The bug: Known as the ‘goto fail’ vulnerability, a faulty line of code prevents the Mac from recognising that the remote computer it is exchanging information with does not have a genuine, secure certificate. It recognises a certificate is present and continues exchanging information even though it can’t authenticate which organisation signed the certificate.
The problem: The bug has existed in the code for many months, but the flaw is now well-publicised and the chances of it being exploited are much higher. An update from Apple is expected very shortly which will correct the code and remove the flaw.
Although the flaw is most easily demonstrated in Safari, any Mac software that uses SSL (secure socket layer) or TLS (transport layer security) is compromised, including Mail, Messages, Calendar, Facetime and even connections to the AppStore. This leaves communications between Macs and servers open to ‘man-in-the-middle’ attacks, where communications between, say, your Mac and your bank, which should be secured by SSL/TLS, are hijacked by a third-party and information including account details and passwords could be intercepted.

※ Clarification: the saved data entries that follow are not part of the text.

Lemma rmdir_ok f m h dir P i I name :
  pair_ok f m h dir P i I → 0 < ino dir → 0 < ino i → ino dir ≠ ino i → name ≠ dot → name ≠ dotdot →
  dict I !! dot = Some (ino i) → dict I !! dotdot = Some (ino dir) → dict P !! name = Some (ino i) →
  swp (ext2_rmdir dev now euid dir i name) f E (λ r f', let '(e, dir', i') := r in
    (only_dots I ∧ e = 0 ∧ nlink dir' = u16 (nlink dir - 2) ∧ nlink i' = u16 (nlink i - 2) ∧
      ∃ m' P' I', pair_ok f' m' h dir' P' i' I' ∧ dict P' = delete name (dict P) ∧ dict I' = ∅) ∨
    (¬ only_dots I ∧ e = - ENOTEMPTY ∧ nlink dir' = nlink dir ∧ nlink i' = nlink i ∧ pair_ok f' m h dir' P i' I)).
Proof.
  intros H Hd Hi Hne Hn1 Hn2 Hdot Hdd Hname. pose proof H as (_ & HI & _). unfold ext2_rmdir.
  apply swp_bind, swp_check; [by rewrite bool_decide_false|intros _]. apply swp_bind, swp_check; [by rewrite bool_decide_false|intros _].
  apply swp_bind. eapply swp_mono; [by eapply dir_empty_ok|]. intros [b i0] f0 [Hb U]. cbn [fst snd] in Hb, U. pose proof (pair_unchanged _ _ _ _ _ _ _ _ _ H U) as H0. destruct U as (_ & _ & _ & _ & _ & Ei & En).
  destruct b; [|apply swp_ret; right; split; [by intros ?%Hb|done]]. cbn [negb]. destruct Hb as [Hb _]. specialize (Hb eq_refl). rewrite <- En.
  rewrite <- Ei in Hi, Hne, Hdot, Hname. apply swp_bind. eapply swp_mono; [eapply pair_unlink; [exact H0|done|done|by rewrite bool_decide_true, andb_false_r]|].
  intros [[e1 hit1] i1] f1 (-> & -> & En1 & Ei1 & m1 & I1 & H1 & Hd1). cbv beta iota zeta. rewrite (proj2 (Z.ltb_ge 0 0)) by done.
  assert (H1' : pair_ok f1 m1 h dir P (unlinked_inode now i1) I1) by (eapply pair_fields; [..|exact H1]; done || apply unlinked_fields).
  assert (Hu1 : ino (unlinked_inode now i1) = ino i0 ∧ nlink (unlinked_inode now i1) = u16 (nlink i0 - 1)) by (rewrite <- Ei1, <- En1; apply unlinked_fields). destruct Hu1 as [Hu1 Hu1'].
  apply swp_bind. eapply swp_mono; [eapply pair_unlink; [exact H1'|exact Hd|by rewrite Hd1, lookup_delete_ne|by rewrite Hu1, (proj2 (Z.eqb_neq _ _)) by done]|].
  intros [[e2 hit2] i2] f2 (-> & -> & En2 & Ei2 & m2 & I2 & H2 & Hd2). cbv beta iota zeta. rewrite (proj2 (Z.ltb_ge 0 0)) by done. rewrite Hu1 in Ei2. rewrite Hu1' in En2.
  assert (H2' : pair_ok f2 m2 h i2 I2 (unlinked_inode now dir) P) by (apply pair_sym; eapply pair_fields; [..|exact H2]; done || apply unlinked_fields).
  assert (Hu2 : ino (unlinked_inode now dir) = ino dir ∧ nlink (unlinked_inode now dir) = u16 (nlink dir - 1)) by apply unlinked_fields. destruct Hu2 as [Hu2 Hu2'].
  rewrite Ei2. apply swp_bind. eapply swp_mono; [eapply pair_unlink; [exact H2'|exact Hi|exact Hname|by rewrite Hu2, (proj2 (Z.eqb_neq _ _)) by done]|].
  intros [[e3 hit3] dir3] f3 (-> & -> & En3 & Ei3 & m3 & P3 & H3 & Hd3). cbv beta iota zeta. rewrite (proj2 (Z.ltb_ge 0 0)) by done. apply swp_ret. left. split; [done|]. split; [done|].
  split; [cbn [nlink set_idirty set_ctime set_mtime set_nlink]; by rewrite En3, Hu2', u16_dec2|]. destruct (unlinked_fields i2) as (Hf1 & Hf2 & _ & ->). split; [by rewrite En2, u16_dec2|].
  exists m3, P3, I2. split; [apply pair_sym; eapply pair_fields; [..|exact H3]; done|]. split; [done|]. rewrite Hd2, Hd1. apply only_dots_gone; [apply HI|done].
Qed.

End two.

(** ** Listing *)

Section list.
Context {S : Type} `{!BlockOps S, !BlockLaws S} (dev now euid : Z) (Hnow : 0 ≤ now < 2 ^ 32) (E : string → Prop).
Context (d_name_offset : Z) (Hoff : 0 ≤ d_name_offset < 2 ^ 15) {R : Type} (request_write : R → dirent → Z * R) (Hreq : ∀ req d, 0 ≤ (request_write req d).1).
Implicit Types (f : fs S) (m : gmap key (list Z)) (h : gset key) (es : list Ext2DirEntry).

Definition filled_in d : dirent := fs_filldir d_name_offset (de_inode d) (de_name d).
Definition reclen d : Z := d_reclen (filled_in d).
Definition reclens es : Z := foldr Z.add 0 (reclen <$> es).
Definition rec_lens es : Z := foldr Z.add 0 (rec_len <$> es).

(** The request after the entries were handed to it. *)
Definition handed (req : R) es : R := foldl (λ req d, (request_write req (filled_in d)).2) req es.

Lemma reclen_pos d : de_ok d → 0 < reclen d.
Proof. intros [_ _ _ Hl _]. unfold reclen, filled_in, fs_filldir, name_len, NAME_MAX in *. cbn [d_reclen]. unfold u16. rewrite Z.mod_small; lia. Qed.

Lemma reclens_nonneg es : 0 ≤ reclens es.
Proof.
  induction es as [|d es IH]; [done|]. change (reclens (d :: es)) with (reclen d + reclens es). enough (0 ≤ reclen d) by lia.
  unfold reclen, filled_in, fs_filldir, u16. cbn [d_reclen]. apply Z.mod_pos_bound. lia.
Qed.

(** [got] was listed: as much of [post] as fits. *)
Definition listed req offset (nbyte total : Z) post (r : Z * R * Z) : Prop :=
  let '(n, req', offset') := r in
  ∃ got rest, post = got ++ rest ∧ req' = handed req got ∧ offset' = offset + rec_lens got ∧ reclens got ≤ nbyte ∧
    (rest = [] ∨ nbyte = reclens got ∨ ∃ d rest', rest = d :: rest' ∧ nbyte - reclens got < reclen d) ∧
    n = (if decide (total + reclens got = 0 ∧ rest ≠ [] ∧ 0 < nbyte) then - EINVAL else total + reclens got).

Lemma readdir_ok f m h i pre post off fuel :
  scanning dev f m h i pre post off fuel → S_ISDIR (mode i) = true →
  swp (ext2_readdir dev now euid i off) f E (λ r f', let '(n, e, i') := r in unchanged f m h i f' i' ∧
    match post with [] => n = 0 ∧ e = None | d :: _ => n = rec_len d ∧ e = Some (de_inode d, de_name d) end).
Proof.
  intros Sc Hm. unfold ext2_readdir. apply swp_bind, swp_check; [by rewrite Hm|]. intros _. destruct post as [|d post].
  - destruct (scan_end _ _ _ _ _ _ _ _ Sc) as [-> _]. rewrite Z.leb_refl. apply swp_ret. split; [|done]. destruct Sc as (D & _). by eapply unchanged_refl.
  - destruct (scan_in _ _ _ _ _ _ _ _ _ _ Sc) as (Ho & _). rewrite (proj2 (Z.leb_gt _ _)) by lia. apply swp_bind. eapply swp_mono; [by eapply scan_read|].
    intros [d' i'] f' [Hd U]. cbn [fst snd] in Hd, U. subst d'. by apply swp_ret.
Qed.

Lemma readdir_loop_ok fuel f m h i pre post off sf req nbyte total :
  scanning dev f m h i pre post off sf → S_ISDIR (mode i) = true → 0 ≤ nbyte < Z.of_nat fuel → 0 ≤ total → (length post < sf)%nat →
  swp (readdir_loop dev now euid d_name_offset request_write fuel req i off nbyte total) f E (λ r f', let '(n, req', off', i') := r in
    unchanged f m h i f' i' ∧ listed req off nbyte total post (n, req', off')).
Proof.
  revert f i pre post off sf req nbyte total. induction fuel as [|fuel IH]; intros f i pre post off sf req nbyte total Sc Hm Hn Ht Hsf; [lia|]. cbn [readdir_loop].
  destruct (Z.ltb_spec 0 nbyte) as [Hpos|Hz].
  2: { apply swp_ret. split; [destruct Sc as (D & _); by eapply unchanged_refl|]. exists [], post. split; [done|]. split; [done|]. unfold rec_lens, reclens. cbn [fmap list_fmap foldr].
       split; [lia|]. split; [lia|]. split; [right; left; lia|]. rewrite decide_False by lia. lia. }
  apply swp_bind. eapply swp_mono; [by eapply readdir_ok|]. intros [[nread e] i1] f1 [U He]. destruct post as [|d post].
  { destruct He as [-> ->]. rewrite (proj2 (Z.ltb_ge 0 0)) by done. apply swp_ret. split; [done|]. exists [], []. split; [done|]. split; [done|]. unfold rec_lens, reclens. cbn [fmap list_fmap foldr].
    split; [lia|]. split; [lia|]. split; [by left|]. rewrite decide_False by (intros (_ & ? & _); done). lia. }
  destruct He as [-> ->]. destruct (scan_in _ _ _ _ _ _ _ _ _ _ Sc) as (_ & _ & Hd). pose proof (do_rec _ Hd) as Hr. pose proof (reclen_pos d Hd) as Hrl. unfold DE_NAME_OFFSET, name_len in Hr.
  rewrite (proj2 (Z.ltb_ge (rec_len d) 0)), (proj2 (Z.eqb_neq (rec_len d) 0)) by lia. cbv zeta. fold (filled_in d). fold (reclen d).
  destruct (Z.ltb_spec nbyte (reclen d)) as [Hfull|Hfit].
  { apply swp_ret. split; [done|]. exists [], (d :: post). split; [done|]. split; [done|]. unfold rec_lens, reclens. cbn [fmap list_fmap foldr]. split; [lia|]. split; [lia|].
    split; [right; right; exists d, post; split; [done|lia]|]. rewrite Z.add_0_r. destruct (Z.eqb_spec total 0) as [H0|H0]; [by rewrite decide_True|rewrite decide_False; [done|tauto]]. }
  pose proof (Hreq req (filled_in d)) as Hq. destruct (request_write req (filled_in d)) as [r req1] eqn:Ereq. cbn [fst] in Hq. rewrite (proj2 (Z.ltb_ge r 0)) by lia.
  destruct sf as [|sf]; [simpl in Hsf; lia|]. pose proof U as (_ & _ & _ & _ & Em & _).
  eapply swp_mono; [eapply (IH f1 i1 (pre ++ [d]) post _ sf); [exact (scan_next _ _ _ _ _ _ _ _ _ _ _ _ Sc U)|by rewrite Em|lia|lia|simpl in Hsf; lia]|].
  intros [[[n req'] off'] i'] f' [U' (got & rest & -> & -> & -> & Hle & Hend & ->)]. split; [by eapply unchanged_trans|]. exists (d :: got), rest.
  assert (Hc : reclens (d :: got) = reclen d + reclens got ∧ rec_lens (d :: got) = rec_len d + rec_lens got) by done. destruct Hc as [-> ->].
  split; [done|]. split; [unfold handed; cbn [foldl]; by rewrite Ereq|]. split; [lia|]. split; [lia|]. pose proof (reclens_nonneg got). split.
  - destruct Hend as [->|[Hend|(d' & rest' & -> & Hlt)]]; [by left|right; left; lia|]. right; right. exists d', rest'. split; [done|lia].
  - rewrite !decide_False by lia. lia.
Qed.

What to do: There are no reports, yet, of the vulnerability being exploited, but it’s likely it won’t be long. Until Apple releases their patch, it is prudent to avoid using Safari (and other apps, though they’re unlikely to carry such sensitive information) for sending valuable information. If you need to use your Mac for online banking it would be wise to use Firefox or Chrome which use different implementations of SSL and TLS.
Apple released a patch for iOS, for iPhones and iPads, over the weekend – taking iOS to version 7.0.6. It is strongly recommended that you patch all iOS devices as soon as possible as they are affected by the same vulnerability before the patch is applied. Connect the device to the mains, with internet access, click Settings, General and Software Update then follow the instructions.

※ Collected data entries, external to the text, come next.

Lemma check_ok c g t s : inv c g → 0 < held g s →
  swp (fs_inode_put_check nlink t s) c (stops c (ICheck t s)) (λ b c', inv c' (if b : bool then MkHolders (bump (held g) s (-1)) (bump (leaving g) s 1) else g)).
Proof.
  intros H Hs. destruct (held_slot c g s H ltac:(auto)) as (x & Hx & Hok). pose proof Hok as [(Hr & Hh & Hl) H2 H3 H4 H5]. unfold fs_inode_put_check. eapply swp_slot; [done|].
  apply swp_lock_mutex; [intros Hlk|intros o _ _; by apply swp_ret|intros Hlk; split; [done|by exists x]]. cbn [negb].
  assert (Hnl : ¬ is_Some (locked x)) by (rewrite Hlk; by intros []). rewrite (not_dirty _ _ _ _ Hok Hlk). apply swp_bind, swp_check; [done|]. intros _.
  assert (Ha : agree_off s g (MkHolders (bump (held g) s (-1)) (bump (leaving g) s 1))) by (intros s' Hne; simpl; by rewrite !bump_off).
  pose proof (not_dirty _ _ _ _ Hok Hlk) as Hnd. apply swp_bind, swp_when; intros Hb.
  - apply andb_prop in Hb as [[Hv Hn]%andb_prop Hone]. apply swp_bind, swp_check; [rewrite (proj2 (H2 ltac:(lia))); done|]. intros _. apply swp_bind, swp_modify, swp_modify, swp_ret. cbn [order slots calls].
    eapply (slot_update c g _ s x); [done|done|by left|exact Ha| |intros k Hk; by apply call_other]. split; simpl; rewrite ?bump_at; [lia|done|done|congruence|done].
  - apply swp_ret. replace c with (MkCache (order c) (<[s := x]> (slots c)) (calls c)) by (destruct c; simpl in *; f_equal; by apply list_insert_id).
    eapply (slot_update c g _ s x); [done|done|by left|exact Ha| |done]. split; rewrite ?bump_at; simpl; rewrite ?bump_at; [lia|done|done|congruence|done].
Qed.

Lemma move_front s (l : list nat) : s ∈ l → NoDup l → l ≡ₚ s :: filter (.≠ s) l.
Proof.
  intros Hin Hnd. apply NoDup_Permutation; [done|apply NoDup_cons; split; [rewrite list_elem_of_filter; tauto|by apply NoDup_filter]|].
  intros y. rewrite elem_of_cons, list_elem_of_filter. destruct (decide (y = s)) as [->|]; naive_solver.
Qed.

Lemma inode_drop_ok c g s : inv c g → 0 < leaving g s → swp (fs_inode_put_drop s) c (stops c (IDrop s)) (λ _ c', inv c' (MkHolders (held g) (bump (leaving g) s (-1)))).
Proof.
  intros H Hs. destruct (held_slot c g s H ltac:(auto)) as (x & Hx & [(Hr & Hh & Hl) H2 H3 H4 H5]). unfold fs_inode_put_drop. eapply swp_slot; [done|]. apply swp_bind, swp_modify.
  assert (Hinv : inv (MkCache (order c) (<[s := set_ref (ref_count x - 1) x]> (slots c)) (calls c)) (MkHolders (held g) (bump (leaving g) s (-1)))).
  { eapply (slot_update c g _ s x); [done|done|by left|intros s' Hne; simpl; by rewrite bump_off| |done]. split; simpl; rewrite ?bump_at; [lia|intros ?; apply H2; lia|done|done|done]. }
  apply swp_when; intros _; [|done]. apply swp_modify. destruct Hinv as [Hp Hlen Ho Hu Hsl]. cbn [order slots calls] in *. split; cbn [order slots calls]; try done. rewrite <- Hp. symmetry. pose proof (lookup_lt_Some _ _ _ Hx) as Hlt. rewrite (iv_len _ _ H) in Hlt.
  apply move_front; [rewrite Hp; apply elem_of_seq; lia|rewrite Hp; apply NoDup_seq].
Qed.

(** What a lock that succeeds gives: the attributes as of the last call about the
    inode, which is a read exactly when they were not in the cache. *)
Definition locks_to c t s (a : A) x c' : Prop :=
  ∃ x', slots c' !! s = Some x' ∧ locked x' = Some t ∧ key x' = key x ∧ last_attrs (key x) (calls c') = Some (attrs x') ∧
    if valid x then attrs x' = attrs x ∧ calls c' = calls c else calls c' = InodeRead (key x) a :: calls c.

Lemma inode_lock_ok c g t s a : inv c g → 0 < held g s →
  swp (fs_inode_lock t s a) c (stops c (ILock t s a)) (λ b c', inv c' g ∧ ∃ x, slots c !! s = Some x ∧
    if b : bool then locked x = None ∧ locks_to c t s a x c' else is_Some (locked x) ∧ c' = c).
Proof.
  intros H Hs. destruct (held_slot c g s H ltac:(auto)) as (x & Hx & Hok). pose proof Hok as [(Hr & Hh & Hl) H2 H3 H4 H5]. unfold fs_inode_lock. eapply swp_slot; [done|].
  apply swp_lock_mutex; [intros Hlk|intros o Hlk _; apply swp_ret; split; [done|exists x; rewrite Hlk; by eauto]|intros Hlk; split; [done|by exists x]]. cbn [negb].
  pose proof (not_dirty _ _ _ _ Hok Hlk) as Hnd. pose proof (lookup_lt_Some _ _ _ Hx) as Hlt2. destruct (H2 ltac:(lia)) as [Hz Hf]. destruct (valid x) eqn:Hv.
  - apply swp_bind, swp_modify, swp_ret. destruct (H5 eq_refl) as [_ Hat]. split.
    + eapply (slot_update c g g s x); [done|done|by left|done| |done]. split; simpl; done.
    + exists x. split; [done|]. split; [done|]. exists (set_locked (Some t) x). split; [by apply list_lookup_insert_eq|]. rewrite Hv. do 2 (split; [done|]). split; [by apply Hat|done].
  - rewrite Hnd, Hf. apply swp_bind, swp_check; [done|intros _]. apply swp_bind, swp_check; [done|intros _]. apply swp_bind, swp_modify, swp_bind, swp_modify, swp_ret. cbn [order slots calls]. split.
    + eapply (slot_update c g g s x); [done|done|by left|done| |intros k Hk; by apply call_other]. split; simpl; rewrite ?decide_True; done.
    + exists x. split; [done|]. split; [done|]. eexists. split; [by apply list_lookup_insert_eq|]. rewrite Hv. simpl. by rewrite decide_True.
Qed.

Lemma inode_unlock_ok (E : string → Prop) c g t s x : inv c g → slots c !! s = Some x → locked x = Some t →
  swp (fs_inode_unlock t s) c E (λ _ c', inv c' g ∧ last_attrs (key x) (calls c') = Some (attrs x) ∧ calls c' = (if dirty x then [InodeWrite (key x) (attrs x)] else []) ++ calls c ∧
    ∃ x', slots c' !! s = Some x' ∧ locked x' = None ∧ key x' = key x ∧ attrs x' = attrs x).
Proof.
  intros H Hx Hlk. destruct (iv_slot _ _ H s x Hx) as [(Hr & Hh & Hl) H2 H3 H4 H5]. destruct (H3 ltac:(by rewrite Hlk)) as [Hheld Hv]. destruct (H5 Hv) as [Hz Hat]. destruct (H2 ltac:(lia)) as [_ Hf]. pose proof (lookup_lt_Some _ _ _ Hx) as Hlt.
  assert (Hho : fs_inode_holding t x = true) by by apply bool_decide_eq_true.
  unfold fs_inode_unlock. eapply swp_slot; [done|]. rewrite Hv, Hf, Hho. apply swp_bind, swp_check; [done|intros _]. apply swp_bind, swp_when; intros Hd.
  - apply swp_bind, swp_check; [done|intros _]. apply swp_modify, swp_bind, swp_check; [done|intros _]. apply swp_modify. cbn [order slots calls]. split.
    + eapply (slot_update c g g s x); [done|done|by left|done| |intros k Hk; by apply call_other]. split; simpl; rewrite ?decide_True; done || by intros [].
    + rewrite Hd. split; [simpl; by rewrite decide_True|]. split; [done|]. eexists. split; [by apply list_lookup_insert_eq|done].
  - apply swp_bind, swp_check; [done|intros _]. apply swp_modify. cbn [order slots calls]. split.
    + eapply (slot_update c g g s x); [done|done|by left|done| |done]. split; simpl; try done. intros _. split; [done|]. intros _. by apply Hat.
    + rewrite Hd. split; [by apply Hat|]. split; [done|]. eexists. split; [by apply list_lookup_insert_eq|done].
Qed.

Update: Apple has released OS X update 10.9.2 which includes a fix for the major SSL security flaw mentioned yesterday. Although it’s believed (Apple haven’t been too forthcoming with details) the SSL bug affects Mavericks (10.9) only, the recently released updates cover Mavericks, Mountain Lion and Lion.
Mac users are recommended to update their software (click Apple logo, Software Update, or click the App Store and right-hand button, ‘Updates’) – although the software may be set to update automatically, manually selecting Software Update or visiting the App Store will force the update through immediately. The update will take a few minutes to download and longer to install, around a ten-minute process in total, requiring a reboot.